[Start of Attachment]

Lemma rows_of_lookup cols : forall rows a r,
  r < rows -> rows_of rows cols a !! r = Some (take cols (drop (r * cols) a)).
Proof.
  intros rows. induction rows as [|rows IH]; intros a r Hr; [lia|].
  destruct r as [|r]; cbn [rows_of].
  - cbn. rewrite drop_0. reflexivity.
  - change ((take cols a :: rows_of rows cols (drop cols a)) !! S r)
      with (rows_of rows cols (drop cols a) !! r).
    rewrite IH by lia. rewrite drop_drop. reflexivity.
Qed.

Lemma rows_of_length cols : forall rows a, length (rows_of rows cols a) = rows.
Proof.
  intros rows. induction rows as [|rows IH]; intros a; cbn; [reflexivity|].
  rewrite IH. reflexivity.
Qed.

Lemma rows_of_flat cols : forall rows a,
  rows * cols = length a -> concat (rows_of rows cols a) = a.
Proof.
  intros rows. induction rows as [|rows IH]; intros a Hlen; cbn.
  - destruct a; [reflexivity|cbn in Hlen; lia].
  - rewrite IH; [apply take_drop|]. rewrite length_drop. lia.
Qed.

Lemma rows_of_widths cols : forall rows a,
  rows * cols = length a ->
  Forall (fun row => length row = cols) (rows_of rows cols a).
Proof.
  intros rows. induction rows as [|rows IH]; intros a Hlen; cbn [rows_of].
  - constructor.
  - constructor.
    + rewrite length_take. lia.
    + apply IH. rewrite length_drop. lia.
Qed.

(** A comprehension over a function that returns on the members of [P] and
    raises [e] on the others returns on the lists of members of [P] and
    raises [e] on the others. *)
Lemma traverse_cases {A B : Type} (f : A -> outcome B) e (P : A -> Prop) l :
  (forall a, (exists b, f a = Returns b /\ P a) \/ (f a = Fails e /\ ~ P a)) ->
  (exists bs, traverse f l = Returns bs /\ Forall P l /\
              Forall2 (fun a b => f a = Returns b) l bs) \/
  (traverse f l = Fails e /\ ~ Forall P l).
Proof.
  intros Hf. induction l as [|a l IH]; cbn.
  - left. exists []. split; [reflexivity|]. split; constructor.
  - destruct (Hf a) as [(b & Hb & Pa)|[Hb Na]]; rewrite Hb.
    + destruct IH as [(bs & E & Hall & H2)|[E Hn]]; rewrite E.
      * left. exists (b :: bs). split; [reflexivity|].
        split; constructor; assumption.
      * right. split; [reflexivity|]. intros H. apply Hn.
        apply Forall_cons in H as [_ H]. exact H.
    + right. split; [reflexivity|]. intros H. apply Na.
      apply Forall_cons in H as [H _]. exact H.
Qed.

Lemma dict_get_member {V : Type} (d : list (R * V)) k :
  (exists v, dict_get d k = Returns v /\ k ∈ d.*1) \/
  (dict_get d k = Fails KeyError /\ ~ k ∈ d.*1).
Proof. apply dict_get_cases. Qed.

Lemma Forall2_Forall2_concat {A B : Type} (P : A -> B -> Prop) ls ks :
  Forall2 (Forall2 P) ls ks -> Forall2 P (concat ls) (concat ks).
Proof.
  induction 1 as [|l k ls ks H _ IH]; cbn; [constructor|].
  apply Forall2_app; assumption.
Qed.

Lemma traverse_returns_Forall2 {A B : Type} (f : A -> outcome B) l bs :
  traverse f l = Returns bs -> Forall2 (fun a b => f a = Returns b) l bs.
Proof.
  revert bs. induction l as [|a l IH]; cbn; intros bs H.
  - injection H as <-. constructor.
  - destruct (f a) as [b|e] eqn:Hb; [|discriminate].
    destruct (traverse f l) as [bs'|e]; [|discriminate].
    injection H as <-. constructor; [exact Hb|]. apply IH. reflexivity.
Qed.

Lemma Forall2_widths {A B : Type} (P : A -> B -> Prop) n ls ks :
  Forall2 (Forall2 P) ls ks ->
  Forall (fun row => length row = n) ls ->
  Forall (fun row => length row = n) ks.
Proof.
  induction 1 as [|l k ls ks H _ IH]; intros Hw; [constructor|].
  apply Forall_cons in Hw as [Hw1 Hw2]. constructor; [|apply IH, Hw2].
  apply Forall2_length in H. lia.
Qed.

(** The three ways the common lines end. *)
Lemma colour_figure_cases cmap labels n results :
  (forall k, k ∈ cmap.*1 -> k ∈ labels.*1) ->
  (n * n <> length results ->
   colour_figure cmap labels n results = Fails ValueError) /\
  (n * n = length results -> ~ Forall (fun x => x ∈ cmap.*1) results ->
   colour_figure cmap labels n results = Fails KeyError) /\
  (n * n = length results -> Forall (fun x => x ∈ cmap.*1) results ->
   exists fig,
     colour_figure cmap labels n results = Returns fig /\
     length (arrayShow fig) = n /\
     Forall (fun row => length row = n) (arrayShow fig) /\
     Forall2 (fun x col => dict_get cmap x = Returns col)
             results (concat (arrayShow fig)) /\
     Forall2 (fun kc p => dict_get cmap kc.1 = Returns p.1 /\
                          dict_get labels kc.1 = Returns p.2)
             cmap (patches fig)).
Proof.
  intros Hlabels. unfold colour_figure, reshape.
  split; [intros Hn; rewrite decide_False by assumption; reflexivity|].
  assert (n * n = length results ->
          (exists img,
             traverse (traverse (dict_get cmap)) (rows_of n n results)
             = Returns img /\ Forall (fun x => x ∈ cmap.*1) results /\
             Forall2 (Forall2 (fun x col => dict_get cmap x = Returns col))
                     (rows_of n n results) img) \/
          (traverse (traverse (dict_get cmap)) (rows_of n n results)
           = Fails KeyError /\ ~ Forall (fun x => x ∈ cmap.*1) results))
    as Himg.
  { intros Hn.
    destruct (traverse_cases (traverse (dict_get cmap)) KeyError
                (Forall (fun x => x ∈ cmap.*1)) (rows_of n n results))
      as [(img & E & Hall & H2)|[E Hnot]].
    - intros row.
      destruct (traverse_cases (dict_get cmap) KeyError
                  (fun x => x ∈ cmap.*1) row (dict_get_member cmap))
        as [(bs & Eb & Hb & _)|[Eb Hb]]; eauto.
    - left. exists img. split; [exact E|].
      rewrite <- (rows_of_flat n n results Hn) at 1.
      split; [apply Forall_concat, Hall|].
      eapply Forall2_impl; [exact H2|]. intros row imgrow Hrow.
      apply traverse_returns_Forall2, Hrow.
    - right. split; [exact E|]. intros H. apply Hnot.
      apply Forall_concat. rewrite (rows_of_flat n n results Hn). exact H. }
  split; intros Hn Hres; rewrite decide_True by assumption;
    destruct (Himg Hn) as [(img & E & Hall & H2)|[E Hnot]]; rewrite E;
    try contradiction; [reflexivity|].
  destruct (traverse_ok
              (fun i => match dict_get cmap i with
                        | Fails e => Fails e
                        | Returns c =>
                            match dict_get labels i with
                            | Fails e => Fails e
                            | Returns l => Returns (c, l)
                            end
                        end) cmap.*1) as (ps & Eps & Hps).
  { apply Forall_forall. intros k Hk.
    destruct (dict_get_member cmap k) as [(c & Ec & _)|[_ N]]; [|contradiction].
    destruct (dict_get_member labels k) as [(l & El & _)|[_ N]];
      [|exfalso; apply N, Hlabels, Hk].
    exists (c, l). rewrite Ec, El. reflexivity. }
  rewrite Eps. exists (Figure img ps). split; [reflexivity|]. cbn [arrayShow patches].
  pose proof (Forall2_length _ _ _ H2) as Hlen. rewrite rows_of_length in Hlen.
  split; [lia|]. split; [|split].
  - apply (Forall2_widths _ n _ _ H2), rows_of_widths, Hn.
  - rewrite <- (rows_of_flat n n results Hn) at 1.
    apply Forall2_Forall2_concat, H2.
  - apply Forall2_fmap_l in Hps. eapply Forall2_impl; [exact Hps|].
    intros [k c] [c' l] H. cbn in H |- *.
    destruct (dict_get cmap k) as [c''|]; [|discriminate].
    destruct (dict_get labels k) as [l'|]; [|discriminate].
    injection H as <- <-. auto.
Qed.
(** * react-native-atoz-list: the windowing engine

    A shallow embedding of [FixedHeightWindowedListViewDataSource] (the
    geometry index and the window convergence step) and of the parts of
    [FixedHeightWindowedListView] that commit row windows (the constructor
    and [scrollToSectionBuffered]).

    Conventions of the embedding:
    - JavaScript numbers that hold row indices and pixel offsets are [Z];
    - a JavaScript object used as an ordered map (the data blob, [_lookup])
      is the association list of its own properties in the order of their
      creation, written and read through [Obj.set] and [Obj.get];
      [Obj.keys] and [Obj.values] enumerate it as JavaScript does, array
      indices first ([Obj.enumerate]); the properties every object
      inherits from [Object.prototype] are [Obj.inheritedKey], and a
      lookup by section id finds them;
    - the section ids a data source is built from are own keys: none is a
      property name of [Object.prototype] ([ownSectionIds]);
    - a cell payload is any type with a [Payload] instance, which tells
      whether the payload is an object with a truthy [sectionId] property;
    - pixel heights and offsets are whole numbers;
    - [undefined] is [None]; a thrown exception and a non-finite number are
      constructors of [outcome];
    - [console.warn] is recorded in a log that is returned with the value. *)

From Stdlib Require Import ZArith NArith List String Ascii Bool Lia.
From Stdlib Require Import Permutation Sorted.
Import ListNotations.
Open Scope string_scope.
Open Scope list_scope.
Open Scope Z_scope.

Set Implicit Arguments.

(** ** Outcomes of a JavaScript call *)

Inductive jsError : Type :=
| TypeError (msg : string)
| InvariantViolation (msg : string).

(** [Return a]: the call returned [a].  [NotFinite]: arithmetic produced
    [NaN] or an infinity.  [Throw e]: the call raised [e]. *)
Inductive outcome (A : Type) : Type :=
| Return (a : A)
| NotFinite
| Throw (e : jsError).

Arguments Return {A} a.
Arguments NotFinite {A}.
Arguments Throw {A} e.

Definition bind {A B : Type} (m : outcome A) (k : A -> outcome B) : outcome B :=
  match m with
  | Return a => k a
  | NotFinite => NotFinite
  | Throw e => Throw e
  end.

Notation "x <- m ;; k" := (bind m (fun x => k))
  (at level 61, m at next level, right associativity).

Definition throws {A : Type} (m : outcome A) : Prop := exists e, m = Throw e.

(** A value together with the lines written to the console. *)
Definition logged (A : Type) : Type := (A * list string)%type.

(** ** Objects as ordered maps *)

Module Obj.

Fixpoint get {V : Type} (o : list (string * V)) (k : string) : option V :=
  match o with
  | [] => None
  | (k', v) :: rest => if String.eqb k' k then Some v else get rest k
  end.

(** [o[k] = v]: an existing property keeps its place in the order of
    creation, a new one is created last. *)
Fixpoint set {V : Type} (o : list (string * V)) (k : string) (v : V)
  : list (string * V) :=
  match o with
  | [] => [(k, v)]
  | (k', v') :: rest =>
      if String.eqb k' k then (k', v) :: rest else (k', v') :: set rest k v
  end.

(** The own properties in the order of their creation. *)
Definition ownKeys {V : Type} (o : list (string * V)) : list string :=
  map fst o.

Definition ownValues {V : Type} (o : list (string * V)) : list V :=
  map snd o.

(** The property names of [Object.prototype]: [o[k]] is truthy for each of
    them (a function, or the prototype itself for [__proto__]) on every
    object literal, whether or not [k] is an own property of [o]. *)
Definition prototypeKeys : list string :=
  ["constructor"; "__defineGetter__"; "__defineSetter__"; "hasOwnProperty";
   "__lookupGetter__"; "__lookupSetter__"; "isPrototypeOf";
   "propertyIsEnumerable"; "toString"; "valueOf"; "__proto__";
   "toLocaleString"].

Definition inheritedKey (k : string) : bool :=
  existsb (String.eqb k) prototypeKeys.

Definition isDigit (c : ascii) : bool :=
  Nat.leb 48 (nat_of_ascii c) && Nat.leb (nat_of_ascii c) 57.

Fixpoint allDigits (k : string) : bool :=
  match k with
  | EmptyString => true
  | String c rest => isDigit c && allDigits rest
  end.
(** * dokuwiki2wikijs: the regex converter, the identifier-to-path mapping
      and the overwrite policy of [main.py], embedded in Rocq.

    Python strings are sequences of Unicode code points: a [str] is a
    [list N].  The patterns of [main.py] are values of a small regex syntax
    that covers what they use; matching follows the backtracking order of
    Python's [re] module, and [sub] is [Pattern.sub] with a callable
    replacement. *)

From stdpp Require Import base list gmap strings.

Local Open Scope N_scope.

(** ** Strings *)

Abbreviation char := N.
Abbreviation str := (list N).

(** A literal of the source, as code points. *)
Fixpoint py (s : string) : str :=
  match s with
  | EmptyString => []
  | String a s' => Ascii.N_of_ascii a :: py s'
  end.

Definition NL : char := 10.

(** [str.isspace] on one code point; this is also the class [\s] of a
    [str] pattern (both are [Py_UNICODE_ISSPACE]). *)
Definition isspace (c : char) : bool :=
  ((9 <=? c) && (c <=? 13)) || ((28 <=? c) && (c <=? 32))
  || (c =? 133) || (c =? 160) || (c =? 5760)
  || ((8192 <=? c) && (c <=? 8202))
  || (c =? 8232) || (c =? 8233) || (c =? 8239) || (c =? 8287) || (c =? 12288).

(** [s.lstrip()], [s.rstrip()] and [s.strip()]. *)
Fixpoint lstrip (s : str) : str :=
  match s with
  | [] => []
  | c :: s' => if isspace c then lstrip s' else s
  end.

Fixpoint rstrip (s : str) : str :=
  match s with
  | [] => []
  | c :: s' =>
      match rstrip s' with
      | [] => if isspace c then [] else [c]
      | r => c :: r
      end
  end.

Definition strip (s : str) : str := rstrip (lstrip s).

(** [s.split(sep)] for a one-character separator. *)
Fixpoint split (sep : char) (s : str) : list str :=
  match s with
  | [] => [[]]
  | c :: s' =>
      if c =? sep then [] :: split sep s'
      else match split sep s' with
           | h :: t => (c :: h) :: t
           | [] => [[c]]
           end
  end.

(** [sep.join(l)]. *)
Fixpoint join (sep : str) (l : list str) : str :=
  match l with
  | [] => []
  | [x] => x
  | x :: l' => x ++ sep ++ join sep l'
  end.

(** ** Errors *)

(** A filesystem path, as [pathlib] keeps it: its parts. *)
Abbreviation Path := (list (list N)).

(** The error numbers of the operating system that the program can
    meet. *)
Inductive errno := EEXIST | ENOENT | ENOTDIR | EISDIR.

(** The exceptions.  [FileExistsError p] is the one the program raises
    itself, [FileExistsError(path)].  [OSError e f] is an error of the
    operating system, with its error number and the name of the file;
    Python raises it as the class that goes with the number:
    [FileExistsError] for [EEXIST], [FileNotFoundError] for [ENOENT],
    [NotADirectoryError] for [ENOTDIR], [IsADirectoryError] for
    [EISDIR]. *)
Inductive exn :=
| FileExistsError (p : Path)
| OSError (e : errno) (filename : Path)
| UnicodeEncodeError
| UnicodeDecodeError
| SameFileError
| TypeError
| AttributeError.

Abbreviation res A := (exn + A)%type.

Abbreviation Ok a := (@inr exn _ a).
Abbreviation Raise e := (@inl exn _ e).

Definition rbind {A B} (m : res A) (f : A -> res B) : res B :=
  match m with
  | inl e => inl e
  | inr a => f a
  end.

Notation "'let*' x := m 'in' k" := (rbind m (fun x => k))
  (at level 10, x name, m at level 100, k at level 200).

(** ** Regular expressions *)

Module Re.

(** The constructs the patterns of [main.py] use.  A quantifier always
    applies to a one-character class there, so [Rep] carries the class:
    [Rep true lo hi p] is greedy [p{lo,hi}] ([hi = None] for no upper
    bound), [Rep false lo hi p] the lazy one.  [Opt] is the greedy [(...)?].
    [Bol] and [Eol] are [^] and [$] under [re.MULTILINE]. *)
Inductive regex :=
| Lit (w : str)
| Rep (greedy : bool) (lo : nat) (hi : option nat) (p : char -> bool)
| Seq (a b : regex)
| Opt (a : regex)
| Group (n : nat) (a : regex)
| Backref (n : nat)
| Bol
| Eol.

(** A point of a match attempt: the character before the position (for
    [^]), the text from the position on, and the groups captured so far. *)
Record mstate := MState {
  prev : option char;
  rest : str;
  caps : gmap nat (list N)
}.

Definition prev_after (p : option char) (w : str) : option char :=
  match last w with
  | Some c => Some c
  | None => p
  end.

Definition advance (k : nat) (st : mstate) : mstate :=
  {| prev := prev_after (prev st) (take k (rest st));
     rest := drop k (rest st);
     caps := caps st |}.

Fixpoint starts_with (w s : str) : bool :=
  match w, s with
  | [], _ => true
  | a :: w', b :: s' => (a =? b) && starts_with w' s'
  | _ :: _, [] => false
  end.

(** Length of the longest prefix of [s] whose characters are all in [p]. *)
Fixpoint span (p : char -> bool) (s : str) : nat :=
  match s with
  | c :: s' => if p c then S (span p s') else 0%nat
  | [] => 0%nat
  end.

(** The repetition counts a quantifier tries, in the order it tries them:
    from the longest down when greedy, from the shortest up when lazy. *)
Definition rep_counts (greedy : bool) (lo : nat) (hi : option nat)
    (p : char -> bool) (s : str) : list nat :=
  let m := match hi with
           | Some h => Nat.min h (span p s)
           | None => span p s
           end in
  let ks := seq lo (S m - lo) in
  if greedy then reverse ks else ks.

Definition at_bol (st : mstate) : bool :=
  match prev st with
  | None => true
  | Some c => c =? NL
  end.

Definition at_eol (st : mstate) : bool :=
  match rest st with
  | [] => true
  | c :: _ => c =? NL
  end.

(** The text between two points of one attempt. *)
Definition consumed (st st' : mstate) : str :=
  take (length (rest st) - length (rest st')) (rest st).

Definition set_group (n : nat) (st st' : mstate) : mstate :=
  {| prev := prev st'; rest := rest st';
     caps := <[n := consumed st st']> (caps st') |}.

(** All the ways [r] matches at [st], in the order a backtracking matcher
    reaches them; the match [re] reports is the first. *)
Fixpoint run (r : regex) (st : mstate) : list mstate :=
  match r with
  | Lit w => if starts_with w (rest st) then [advance (length w) st] else []
  | Rep g lo hi p =>
      (fun k => advance k st) <$> rep_counts g lo hi p (rest st)
  | Seq a b => run a st ≫= run b
  | Opt a => run a st ++ [st]
  | Group n a => set_group n st <$> run a st
  | Backref n =>
      match caps st !! n with
      | Some w =>
          if starts_with w (rest st) then [advance (length w) st] else []
      | None => []
      end
  | Bol => if at_bol st then [st] else []
  | Eol => if at_eol st then [st] else []
  end.

(** A match object: the matched text and the groups that took part. *)
Record Match := MkMatch {
  m_text : str;
  m_groups : gmap nat (list N)
}.

(** [m.group(n)]: [None] for a group that did not take part. *)
Definition group (m : Match) (n : nat) : option str :=
  match n with
  | O => Some (m_text m)
  | _ => m_groups m !! n
  end.

Definition start_state (p : option char) (s : str) : mstate :=
  {| prev := p; rest := s; caps := ∅ |}.

(** [pattern.match] at one position of the text: [p] is the character
    before the position, [s] the text from it. *)
Definition exec (r : regex) (p : option char) (s : str) : option Match :=
  match run r (start_state p s) with
  | st' :: _ =>
      Some {| m_text := consumed (start_state p s) st';
              m_groups := caps st' |}
  | [] => None
  end.

(** [pattern.sub(repl, text)] from one position on.  [skip] counts the
    characters of the current match still to pass over.  The scan tries
    every position from left to right, copies a character where nothing
    matches and calls [repl] on each match in turn.  No pattern of the
    program matches the empty string; for one that did, the replacement is
    emitted and the scan moves one character on. *)
Fixpoint sub_at (r : regex) (repl : Match -> res str)
    (skip : nat) (p : option char) (s : str) {struct s} : res str :=
  match skip with
  | S k =>
      match s with
      | [] => Ok []
      | c :: s' => sub_at r repl k (Some c) s'
      end
  | O =>
      match exec r p s with
      | Some m =>
          let* out := repl m in
          match s with
          | [] => Ok out
          | c :: s' =>
              match length (m_text m) with
              | O =>
                  let* tl := sub_at r repl O (Some c) s' in Ok (out ++ c :: tl)
              | S k =>
                  let* tl := sub_at r repl k (Some c) s' in Ok (out ++ tl)
              end
          end
      | None =>
          match s with
          | [] => Ok []
          | c :: s' => let* tl := sub_at r repl O (Some c) s' in Ok (c :: tl)
          end
      end
  end.

Definition sub (r : regex) (repl : Match -> res str) (s : str) : res str :=
  sub_at r repl O None s.

(** A replacement template ([re.sub] with a string [repl]): literal text
    and group references; a group that did not take part expands to the
    empty string. *)
Inductive titem :=
| TLit (w : str)
| TRef (n : nat).

Definition expand (t : list titem) (m : Match) : res str :=
  Ok (t ≫= fun i =>
        match i with
        | TLit w => w
        | TRef n => default [] (group m n)
        end).

(** Character classes. *)
Definition one_of (set : string) (c : char) : bool :=
  existsb (N.eqb c) (py set).
Definition none_of (set : string) (c : char) : bool := negb (one_of set c).
(** [.] without and with [re.DOTALL]. *)
Definition dot (c : char) : bool := negb (c =? NL).
Definition dot_all (c : char) : bool := true.
Definition newline (c : char) : bool := c =? NL.

End Re.

Import Re.
Infix "~>" := Seq (at level 60, right associativity).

[End of Attachment]

### INSTRUCTIONS TO FOLLOW:
Everything above from the line containing "Abbreviation Ok a := (@inr exn _ a)." down to the line containing "Opt (a : regex)" is to be transcribed exactly, with both of those lines included and nothing else added.

### OUTPUT:
Abbreviation Ok a := (@inr exn _ a).
Abbreviation Raise e := (@inl exn _ e).

Definition rbind {A B} (m : res A) (f : A -> res B) : res B :=
  match m with
  | inl e => inl e
  | inr a => f a
  end.

Notation "'let*' x := m 'in' k" := (rbind m (fun x => k))
  (at level 10, x name, m at level 100, k at level 200).

(** ** Regular expressions *)

Module Re.

(** The constructs the patterns of [main.py] use.  A quantifier always
    applies to a one-character class there, so [Rep] carries the class:
    [Rep true lo hi p] is greedy [p{lo,hi}] ([hi = None] for no upper
    bound), [Rep false lo hi p] the lazy one.  [Opt] is the greedy [(...)?].
    [Bol] and [Eol] are [^] and [$] under [re.MULTILINE]. *)
Inductive regex :=
| Lit (w : str)
| Rep (greedy : bool) (lo : nat) (hi : option nat) (p : char -> bool)
| Seq (a b : regex)
| Opt (a : regex)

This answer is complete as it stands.